Every Nigerian society had its system of administering justice as part of its comprehensive system of government, from time immemorial until the advent of colonialism, with regard to what is conceived as civil and criminal offenses according to its traditional norms and values.

Shehu Uthman Danfodio-led jihadists sacked the Zage-zagi from their ancestral territory (headquartered in Zaria) in the 19th century, from where they moved south to the present location to find another Zazzau territory.

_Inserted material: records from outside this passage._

Lemma calculateWhatIf_rank_bounds_witness :
  calculateWhatIf (Some tie_me) (Some tie_players) (Some [open_answer]) = Ret (Some tie_result) /\
  totalPlayers tie_result = 2 /\
  Forall (fun k => 1 <= k <= 1 + count_others tie_me (fun _ => true) tie_players)
    [currentRank tie_result; bestCaseRank tie_result; worstCaseRank tie_result] /\
  (email tie_me ∈ map email tie_players ->
   Forall (fun k => k <= totalPlayers tie_result)
     [currentRank tie_result; bestCaseRank tie_result; worstCaseRank tie_result]) /\
  Forall (fun k => k <= totalPlayers tie_result + 1)
    [currentRank tie_result; bestCaseRank tie_result; worstCaseRank tie_result].
Proof.
  split; [vm_compute; reflexivity|].
  apply (calculateWhatIf_rank_bounds tie_me tie_players (Some [open_answer])).
  vm_compute. reflexivity.
Defined.

Lemma computeRanks_empty_and_all_tied_witness :
  [pl "a" 3; pl "b" 3] <> [] /\ Forall (fun p => score p = 3) [pl "a" 3; pl "b" 3] /\
  computeRanks [pl "a" 3; pl "b" 3] = [(3, mkRankEntry 1 2)].
Proof.
  split; [discriminate|]. split; [repeat constructor|].
  apply (proj2 computeRanks_empty_and_all_tied [pl "a" 3; pl "b" 3] 3);
    [discriminate|repeat constructor].
Defined.

Lemma computeRanks_score_multiset_witness :
  map score [pl "a" 10; pl "b" 8] ≡ₚ map score [pl "c" 8; pl "d" 10] /\
  computeRanks [pl "a" 10; pl "b" 8] = computeRanks [pl "c" 8; pl "d" 10].
Proof.
  split; [simpl; apply perm_swap|].
  apply computeRanks_score_multiset. simpl. apply perm_swap.
Defined.

Lemma ranks_and_whatIf_total_witness :
  5 ∈ uniqueScores_of [pl "a" 10; pl "b" 5] /\
  scoreCounts_of [pl "a" 10; pl "b" 5] !! 5 = Some (count_where (Z.eqb 5) [pl "a" 10; pl "b" 5]) /\
  calculateWhatIf None (Some [pl "a" 10]) None <> Throw /\
  null_case None [pl "a" 10] None.
Proof.
  assert (5 ∈ uniqueScores_of [pl "a" 10; pl "b" 5]) as Hin
    by (apply (bool_decide_unpack (5 ∈ uniqueScores_of [pl "a" 10; pl "b" 5])); vm_compute; exact I).
  split; [exact Hin|]. split; [apply (proj1 ranks_and_whatIf_total); exact Hin|].
  split; [apply (proj2 ranks_and_whatIf_total)|].
  apply (proj2 ranks_and_whatIf_total None [pl "a" 10] None). reflexivity.
Defined.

According to the source, therefore, any Fulani man or woman sighted in the domain in those days would be treated as a jihadist spy and would be arrested and brought as a criminal before the Sarkin Zazzau Royal Court, to be summarily sentenced to death by the sword of the Mayanka Hauni.

== Tourism ==
The most famous visitors at the falls include: hikers, lovers of nature, lovers of fun, explorers, researchers. The impression of a non-definite route up the hill is an impression that will certainly remain in the mind for a very long time. The loveliness of the falls is a must-see. Some stuff to go along with before going to Mayanka Falls; hiking boots, water bottle, sun screen, face cap.